Das pessoas que têm um lugar que lhes acompanha durante a vida. Que elas, ao crescer e ter filhos, possam trazê-los um dia e dizer: olha, que lindo, desde a tua idade eu aqui vinha…

Eu já não tive. Lugares, só de ouvir contar. A Castelabatte de minha avó, pra onde breve irei, sabendo que não é mais a da minha avó, a Atibaia do meu pai, até o rio Tietê da minha mãe, quando limpo e palco de regatas, vejam só!

Eu admirei o rio Pinheiros, quando, aos domingos, a família ia em peso, depois do almoço e de serem expulsos da cozinha por minha mãe, pra caminhar. Já devia ser sujo, mas não há comparação. E, sobretudo, não havia Marginais. Apenas um rio, com uma trilha de terra, nas duas margens. 

Meus filhos não acreditam. Nem que ele foi só um rio que corria, nem que eu o conheci assim. Às vezes, nem eu mesma acredito.

Mas queria ter um lugar pra deixar de herança.  Um recanto pra pensar, pra descansar.

Não precisava ser meu. Não sou territorialista.

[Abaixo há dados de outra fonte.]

Lemma receive_loop_wp fuel s m :
  length (pending (can_driver s)) = fuel -> Forall frame_ok (pending (can_driver s)) ->
  rx_ok (rx_state s) ->
  wp (receive_loop fuel) (fun _ s' m' =>
    rx_ok (rx_state s') /\ pending (can_driver s') = [] /\ tx_state s' = tx_state s /\
    crit s' = crit s /\ config s' = config s /\ m' = m /\
    exists l, sent (can_driver s') = sent (can_driver s) ++ l /\ Forall (is_flow_control s) l) s m.
Proof.
  revert s. induction fuel as [|fuel IH]; intros s Hl Hok Hr; cbn [receive_loop];
    apply wp_bind, wp_receive; try (intros f d Hp Hs); try intros Hp; rewrite Hp in *.
  - apply wp_ret. split_and!; auto. exists []. by rewrite app_nil_r.
  - done.
  - done.
  - injection Hl as Hl. apply Forall_cons in Hok as [Hf Hok]. apply wp_bind.
    eapply wp_mono; [by apply process_frame_wp|].
    intros _ s1 m1 (Hr1 & (Hc & Ht & Hcr & Hp1 & l & Hl1 & Hfc) & ->). simpl in *.
    eapply wp_mono; [apply IH; rewrite ?Hp1; auto|].
    intros _ s2 m2 (? & ? & Ht2 & Hcr2 & Hc2 & -> & l2 & Hl2 & Hfc2).
    split_and!; auto; [by rewrite Ht2|by rewrite Hcr2|by rewrite Hc2|].
    exists (l ++ l2). rewrite Hl2, Hl1, Hs, app_assoc. split; [done|]. apply Forall_app. split; [done|].
    eapply Forall_impl; [exact Hfc2|]. unfold is_flow_control. by rewrite Hc.
Qed.
(** ** Segmentation and reassembly *)

(** Send what the first frame left: [k] calls of [send_consecutive_frame]. *)
Fixpoint send_rest (k : nat) : M (ISOTP D) bool :=
  match k with
  | O => mret true
  | S k => ok ← send_consecutive_frame; rest ← send_rest k; mret (ok && rest)
  end.
Definition consecutive_frames (n : nat) : nat := if (n <=? 7)%nat then 0 else (n / 7)%nat.
Definition send_message (p : list Z) : M (ISOTP D) bool :=
  ok ← isotp_transmit (Some p) (Z.of_nat (length p));
  rest ← send_rest (consecutive_frames (length p));
  mret (ok && rest).
Definition receive_message : M (ISOTP D) (option (list Z)) :=
  isotp_process;; isotp_receive true.

(** Facts on the few header bytes, by evaluation of all their values. *)
Lemma below (n : nat) (P : Z -> bool) :
  forallb (fun i => P (Z.of_nat i)) (seq 0 n) = true ->
  forall z, 0 <= z < Z.of_nat n -> P z = true.
Proof.
  intros Hall z Hz. rewrite forallb_forall in Hall. rewrite <- (Z2Nat.id z) by lia.
  apply Hall, in_seq. lia.
Qed.
Definition cf_head (q : Z) : Z := u8 (Z.lor (Z.shiftl ISOTP_CONSECUTIVE_FRAME 4) q).
Lemma cf_head_ok q : 0 <= q < 16 -> Z.shiftr (cf_head q) 4 = 2 /\ Z.land (cf_head q) 0x0F = q.
Proof.
  intros Hq. pose proof (below 16 (fun q => (Z.shiftr (cf_head q) 4 =? 2) && (Z.land (cf_head q) 0x0F =? q))
    eq_refl q Hq) as E. cbv beta in E. tests. done.
Qed.
Lemma next_seq q : 0 <= q < 16 -> 0 <= Z.land (q + 1) 0x0F < 16.
Proof.
  intros Hq. pose proof (below 16 (fun q => (0 <=? Z.land (q + 1) 0x0F) && (Z.land (q + 1) 0x0F <? 16))
    eq_refl q Hq) as E. cbv beta in E. tests. done.
Qed.
Lemma sf_head_ok n : 0 <= n < 8 ->
  Z.shiftr (u8 (Z.lor (Z.shiftl ISOTP_SINGLE_FRAME 4) n)) 4 = 0 /\
  Z.land (u8 (Z.lor (Z.shiftl ISOTP_SINGLE_FRAME 4) n)) 0x0F = n.
Proof.
  intros Hn. pose proof (below 8 (fun n => let h := u8 (Z.lor (Z.shiftl ISOTP_SINGLE_FRAME 4) n) in
    (Z.shiftr h 4 =? 0) && (Z.land h 0x0F =? n)) eq_refl n Hn) as E. cbv beta zeta in E. tests. done.
Qed.
Definition ff_head (n : Z) : Z := Z.lor (Z.shiftl ISOTP_FIRST_FRAME 4) (Z.land (Z.shiftr n 8) 0x0F).
Lemma ff_head_ok n : 0 <= n < 4096 ->
  Z.shiftr (ff_head n) 4 = 1 /\ Z.lor (Z.shiftl (Z.land (ff_head n) 0x0F) 8) (Z.land n 0xFF) = n.
Proof.
  intros Hn. pose proof (below 4096 (fun n => (Z.shiftr (ff_head n) 4 =? 1) &&
    (Z.lor (Z.shiftl (Z.land (ff_head n) 0x0F) 8) (Z.land n 0xFF) =? n)) ltac:(vm_compute; reflexivity) n Hn) as E.
  cbv beta in E. tests. done.
Qed.

(** The size of the segment at offset [off]. *)
Definition segment (p : list Z) (off : nat) : nat := Nat.min 7 (length p - off).
#[local] Arguments segment : simpl never.

(** A frame with header byte [h] and the bytes [seg] behind it. *)
Definition carries (cid h : Z) (seg : list Z) (f : CANFrame) : Prop :=
  id f = cid /\ frame_ok f /\ byte f 0 = h /\ take (length seg) (drop 1 (frame_data f)) = seg.
(** The consecutive frames of the message [p] from offset [off] on. *)
Fixpoint tail_frames (cid : Z) (p : list Z) (off : nat) (q : Z) (fs : list CANFrame) : Prop :=
  match fs with
  | [] => off = length p
  | f :: fs => (off < length p)%nat /\ carries cid (cf_head q) (take 7 (drop off p)) f /\
               tail_frames cid p (off + segment p off) (Z.land (q + 1) 0x0F) fs
  end.

Lemma carries_ok cid h seg :
  (length seg <= 63)%nat -> forall l,
  carries cid h seg (mkFrame cid l false (take 1 (<[0%nat := h]> zero_frame) ++ seg ++ drop (1 + length seg) zero_frame)).
Proof.
  intros Hl l. change (take 1 (<[0%nat := h]> zero_frame)) with [h].
  assert (Hz : length (drop (1 + length seg) zero_frame) = (63 - length seg)%nat).
  { rewrite length_drop. unfold zero_frame. rewrite length_replicate. lia. }
  revert Hz. generalize (drop (1 + length seg) zero_frame). intros z Hz.
  unfold carries, frame_ok. simpl. rewrite length_app, drop_0, take_app_length. split_and!; auto. lia.
Qed.

Lemma take_segment (p : list Z) off :
  (off <= length p)%nat -> forall rest,
  take (segment p off) (drop off (p ++ rest)) = take 7 (drop off p).
Proof.
  intros Hoff rest. unfold segment. rewrite drop_app_le, take_app_le by (rewrite ?length_drop; lia).
  destruct (decide (7 <= length p - off)%nat); [by rewrite Nat.min_l|].
  rewrite Nat.min_r, !take_ge by (rewrite ?length_drop; lia). done.
Qed.

(** The sender between two consecutive frames. *)
Definition sending (p : list Z) (off : nat) (q : Z) (t : TxState) : Prop :=
  (exists rest, tx_buffer t = p ++ rest) /\ tx_length t = Z.of_nat (length p) /\
  tx_offset t = Z.of_nat off /\ tx_sequence t = q.

Lemma send_consecutive_wp p off q s m :
  sending p off q (tx_state s) -> (length p <= 4095)%nat -> (off < length p)%nat ->
  wp send_consecutive_frame (fun ok s' _ =>
    config s' = config s /\
    sending p (off + segment p off) (Z.land (q + 1) 0x0F) (tx_state s') /\
    exists f, carries (tx_id (config s)) (cf_head q) (take 7 (drop off p)) f /\
      sent (can_driver s') = sent (can_driver s) ++ if ok : bool then [f] else []) s m.
Proof.
  intros ([rest Hbuf] & Hlen & Hoff & Hq) Hn Hlt.
  assert (Hk : (segment p off <= 7 /\ off + segment p off <= length p)%nat) by (unfold segment; lia).
  unfold send_consecutive_frame. apply wp_bind, wp_get, wp_bind.
  rewrite Hlen, Hoff, Hq, Hbuf, u32_small by (unfold is_u32; lia).
  replace (if 7 <? Z.of_nat (length p) - Z.of_nat off then 7 else Z.of_nat (length p) - Z.of_nat off)
    with (Z.of_nat (segment p off)) by (unfold segment; destruct (7 <? _) eqn:E; tests; lia).
  rewrite copy_to_ok by (rewrite ?length_insert, ?length_drop, ?length_app; unfold zero_frame; rewrite ?length_replicate; lia).
  rewrite !Nat2Z.id, take_segment by lia. apply wp_ret, wp_bind, wp_modify, wp_transmit. intros ok d _ Hs.
  split_and!; [done| |].
  { split_and!; cbn -[Z.land]; [by exists rest|done| |by rewrite Hq].
    rewrite Hoff, u32_small; unfold is_u32; lia. }
  eexists. split; [|exact Hs].
  pose proof (carries_ok (tx_id (config s)) (cf_head q) (take 7 (drop off p))) as Hc.
  rewrite length_take, length_drop in Hc. apply Hc. lia.
Qed.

Mas que se mantivesse, resguardado em seu frescor.

Tudo que já tive, que ao menos de longe se assemelhasse a isso, virou pó. Depois concreto. E sujeira, muita sujeira.

Não posso pensar na vida nas Marginais. Não há vida nas Marginais.

Minto. Há. 5 ou 6 capivaras, ali perto da ponte da João Dias que insistem em viver.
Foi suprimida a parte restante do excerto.